As soon as you enter Lucera you’ll see Saracen bakeries, Saracen auto mechanics and Saracen souvenirs. The present inhabitants are proud of their historic bonds to the Muslims, who were deported from Sicily by Frederick II (yes, he’s the builder who sprinkled castles all over Puglia), because they challenged his power. The Muslims were originally Persians, Berbers, Arabs and local people who had converted to Islam during the almost 350 years of Muslim domination and Norman rule in Sicily, and they fought the Holy Roman Emperor and the House of Hohenstaufen. In consequence, they were expelled and 20.000 resettled in Lucera.

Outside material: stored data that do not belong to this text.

(* ===== verification/Sends.v ===== *)
(** * What a program hands to [SendTransaction].

    [runs P I Q l p]: whatever the store, the network and the clock answer, a
    program [p] that starts after the broadcasts [l] performs only operations in
    [P], keeps [I] of the broadcasts so far, and ends with broadcasts and a result
    in [Q]. It is independent of the state the operations act on, so it holds of a
    goroutine under any interleaving. *)
From S2P Require Export Service.

(** A signed transaction that was handed over, and whether the node took it. *)
Abbreviation sends := (list (SignedTransaction * bool)).

Definition sent_by {X} (e : eff X) : X -> sends :=
  match e in eff X return X -> sends with
  | ENet e =>
      match e in net_eff X return X -> sends with
      | NSendTransaction _ tx => fun r => [(tx, is_ok r)]
      | _ => fun _ => []
      end
  | _ => fun _ => []
  end.

(** A fleet offers at most two endpoints; nothing else is assumed. *)
Definition possible {X} (e : eff X) : X -> Prop :=
  match e in eff X return X -> Prop with
  | EFleetSend _ => fun hs => match hs with Some hs => (length hs <= 2)%nat | None => True end
  | _ => fun _ => True
  end.

Section Runs.
Variable P : forall X, eff X -> Prop.
Variable I : sends -> Prop.

Fixpoint runs {A} (Q : sends -> A -> Prop) (l : sends) (p : prog eff A) : Prop :=
  I l /\
  match p with
  | Ret a => Q l a
  | Vis e k => P _ e /\ forall x, possible e x -> runs Q (l ++ sent_by e x) (k x)
  end.

Lemma runs_start {A} (Q : sends -> A -> Prop) l p : runs Q l p -> I l.
Proof. by destruct p; intros []. Qed.

Lemma runs_mono {A} (Q R : sends -> A -> Prop) l p :
  (forall l' a, I l' -> Q l' a -> R l' a) -> runs Q l p -> runs R l p.
Proof.
  intros HQR. revert l. induction p as [a|X e k IH]; intros l; cbn; [naive_solver|].
  intros (HI & HP & Hk). split; [done|]. split; [done|]. intros x Hx. by apply IH, Hk.
Qed.

Lemma runs_bind {A B} (Q : sends -> B -> Prop) l (p : prog eff A) (f : A -> prog eff B) :
  runs (fun l' a => runs Q l' (f a)) l p -> runs Q l (p ≫= f).
Proof.
  revert l. induction p as [a|X e k IH]; intros l; cbn; [by intros []|].
  intros (HI & HP & Hk). split; [done|]. split; [done|]. intros x Hx. by apply IH, Hk.
Qed.

Lemma runs_ret {A} (Q : sends -> A -> Prop) l a : I l -> Q l a -> runs Q l (Ret a).
Proof. by split. Qed.

Lemma runs_op {X A} (Q : sends -> A -> Prop) l (e : eff X) (k : X -> prog eff A) :
  I l -> P X e -> (forall x, possible e x -> runs Q (l ++ sent_by e x) (k x)) ->
  runs Q l (perform e ≫= k).
Proof. intros HI HP Hk. split; [done|]. by split. Qed.

(** An operation that broadcasts nothing. *)
Lemma runs_quiet {X A} (Q : sends -> A -> Prop) l (e : eff X) (k : X -> prog eff A) :
  I l -> P X e -> (forall x, sent_by e x = []) ->
  (forall x, possible e x -> runs Q l (k x)) -> runs Q l (perform e ≫= k).
Proof.
  intros HI HP Hs Hk. apply runs_op; [done..|]. intros x Hx.
  rewrite Hs, (right_id_L [] (++)). by apply Hk.
Qed.

Lemma runs_ignore {X A} (Q : sends -> A -> Prop) l (e : store_eff X) (k : unit -> prog eff A) :
  I l -> P X (EStore e) -> runs Q l (k tt) -> runs Q l (ignore (store_call e) ≫= k).
Proof.
  intros HI HP Hk. apply runs_bind. apply (runs_quiet _ l (EStore e)); [done..|]. intros x _. by apply runs_ret.
Qed.

Lemma runs_or_fail {A B} (Q : sends -> outcome B -> Prop) l wrap (r : result A) k :
  (forall e, r = Err e -> runs Q l (Ret (Fail (wrap e)))) ->
  (forall a, r = Ok a -> runs Q l (k a)) -> runs Q l (or_fail wrap r k).
Proof. destruct r; cbn [or_fail]; auto. Qed.

(** A program that starts anew does the same after earlier broadcasts. *)
Lemma runs_frame {A} (Q : sends -> A -> Prop) l n p :
  (forall n, I n -> I (l ++ n)) -> runs Q n p ->
  runs (fun l' a => exists m, l' = (l ++ m)%list /\ Q m a) (l ++ n) p.
Proof.
  intros HI. revert n. induction p as [a|X e k IH]; intros n; cbn.
  - intros [Hn HQ]. split; [by apply HI|]. by exists n.
  - intros (Hn & HP & Hk). split; [by apply HI|]. split; [done|]. intros x Hx.
    rewrite <- (assoc_L (++)). by apply IH, Hk.
Qed.
End Runs.

Lemma runs_weaken (P P' : forall X, eff X -> Prop) (I I' : sends -> Prop) {A}
    (Q : sends -> A -> Prop) l p :
  (forall X e, P X e -> P' X e) -> (forall l, I l -> I' l) -> runs P I Q l p -> runs P' I' Q l p.
Proof.
  intros HP HI. revert l. induction p as [a|X e k IH]; intros l; cbn; [naive_solver|].
  intros (Hl & He & Hk). split; [auto|]. split; [auto|]. intros x Hx. by apply IH, Hk.
Qed.

(** ** The calculus and execution *)

Lemma take_candidates_length now eps cs : (length (take_candidates now eps cs).2 <= length cs)%nat.
Proof.
  revert eps. induction cs as [|[i x] cs IH]; intros eps; cbn; [done|].
  destruct (eps !! i) as [ep|].
  - specialize (IH (alter (reserve now) i eps)).
    destruct (take_candidates now _ cs). cbn in *. lia.
  - specialize (IH eps). lia.
Qed.

Lemma sendCandidates_length now limit f hs f' :
  sendCandidates now limit f = Some (hs, f') -> (length hs <= 2)%nat.
Proof.
  unfold sendCandidates. destruct (score_all id now 0 (endpoints f)) as [eps1 cs1].
  destruct (if (length cs1 =? 0)%nat then _ else _) as [eps cs].
  destruct (rotate (rotation f) _) as [best|] eqn:Hrot; [|done].
  apply rotate_perm, Permutation_length in Hrot.
  set (n := if (limit <=? 0) || _ then _ else limit).
  pose proof (take_candidates_length now eps (take (Z.to_nat n) best)) as Hlen.
  destruct (take_candidates now eps _) as [eps' hs']. intros [= <- _]. cbn in Hlen.
  rewrite length_take in Hlen, Hrot. lia.
Qed.

Section Execute.
Context {S : Type} `{SignerStore S}.
Variable env : environment.

Lemma handle_possible X (e : eff X) (w : world S) : possible e (handle env X e w).1.
Proof.
  destruct e; cbn; try done.
  destruct (sendCandidates (now env w) limit (w_fleet w)) as [[hs f]|] eqn:Hs; [|done]. cbn.
    by eapply sendCandidates_length.
Qed.

Lemma handle_sent X (e : eff X) (w : world S) :
  w_sent (handle env X e w).2 = (w_sent w ++ sent_by e (handle env X e w).1)%list.
Proof.
  destruct e; cbn; rewrite ?(right_id_L [] (++)); try done.
  - by destruct (handle_store (the_call env w) _ e (w_store w)).
  - destruct e; cbn; rewrite ?(right_id_L [] (++)); done.
  - by destruct (sendCandidates (now env w) limit (w_fleet w)) as [[hs f]|].
Qed.

Lemma runs_execute P I {A} (Q : sends -> A -> Prop) l p (w : world S) :
  runs P I Q l p ->
  exists n, w_sent (execute env p w).2 = (w_sent w ++ n)%list /\
    I (l ++ n)%list /\ Q (l ++ n)%list (execute env p w).1.
Proof.
  unfold execute. revert l w. induction p as [a|X e k IH]; intros l w; cbn.
  - intros [HI HQ]. exists []. by rewrite !(right_id_L [] (++)).
  - intros (HI & HP & Hk). pose proof (handle_possible X e w) as Hx.
    pose proof (handle_sent X e w) as Hsent.
    destruct (handle env X e w) as [x w']. cbn in *.
    destruct (IH x _ w' (Hk x Hx)) as (n & Hn & Hrest). exists (sent_by e x ++ n)%list.
    rewrite Hn, Hsent, !(assoc_L (++)). done.
Qed.
End Execute.

(** ** Counting broadcasts *)

(** The broadcasts the node reported as taken. *)
Definition successes (l : sends) : nat := length (filter (fun s => s.2 = true) l).
Definition all_failed (l : sends) : Prop := Forall (fun s => s.2 = false) l.

Lemma successes_app l1 l2 : successes (l1 ++ l2) = (successes l1 + successes l2)%nat.
Proof. unfold successes. by rewrite filter_app, length_app. Qed.

Lemma all_failed_app l1 l2 : all_failed (l1 ++ l2) <-> all_failed l1 /\ all_failed l2.
Proof. apply Forall_app. Qed.

Lemma all_failed_successes l : all_failed l <-> successes l = 0%nat.
Proof.
  unfold successes, all_failed. induction l as [|[tx []] l IH]; cbn.
  - split; [done|constructor].
  - rewrite Forall_cons. cbn. naive_solver lia.
  - rewrite Forall_cons. cbn. rewrite IH. naive_solver.
Qed.

(** At most one broadcast was taken. *)
Definition at_most_one (l : sends) : Prop := (successes l <= 1)%nat.

Lemma at_most_one_frame l n : all_failed l -> at_most_one n -> at_most_one (l ++ n).
Proof.
  intros Hl Hn. apply all_failed_successes in Hl. unfold at_most_one in *.
  rewrite successes_app. lia.
Qed.

Lemma all_failed_at_most_one l : all_failed l -> at_most_one l.
Proof. intros Hl. apply all_failed_successes in Hl. unfold at_most_one. lia. Qed.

The hill on the Foggia plain served as a controlled environment, where the Muslims could not challenge royal authority. Instead, they turned Lucera into the political and cultural capital of Islamic communities in Italy, and for 80 years they served the Emperor by paying taxes and doing military service. In 1300, the Angevin monarch Charles II of Naples took over and encouraged by the Roman Church he destroyed Lucera and expelled the Muslims. Their houses and land were expropriated and the people who did not convert to Christianity were exiled to Albania, butchered or sold as slaves.
250 years later Muslims took revenge through the massacre in Vieste, but the minaret in Lucera is still standing as an emblem of a time when Christians and Muslims lived together in some kind of harmony.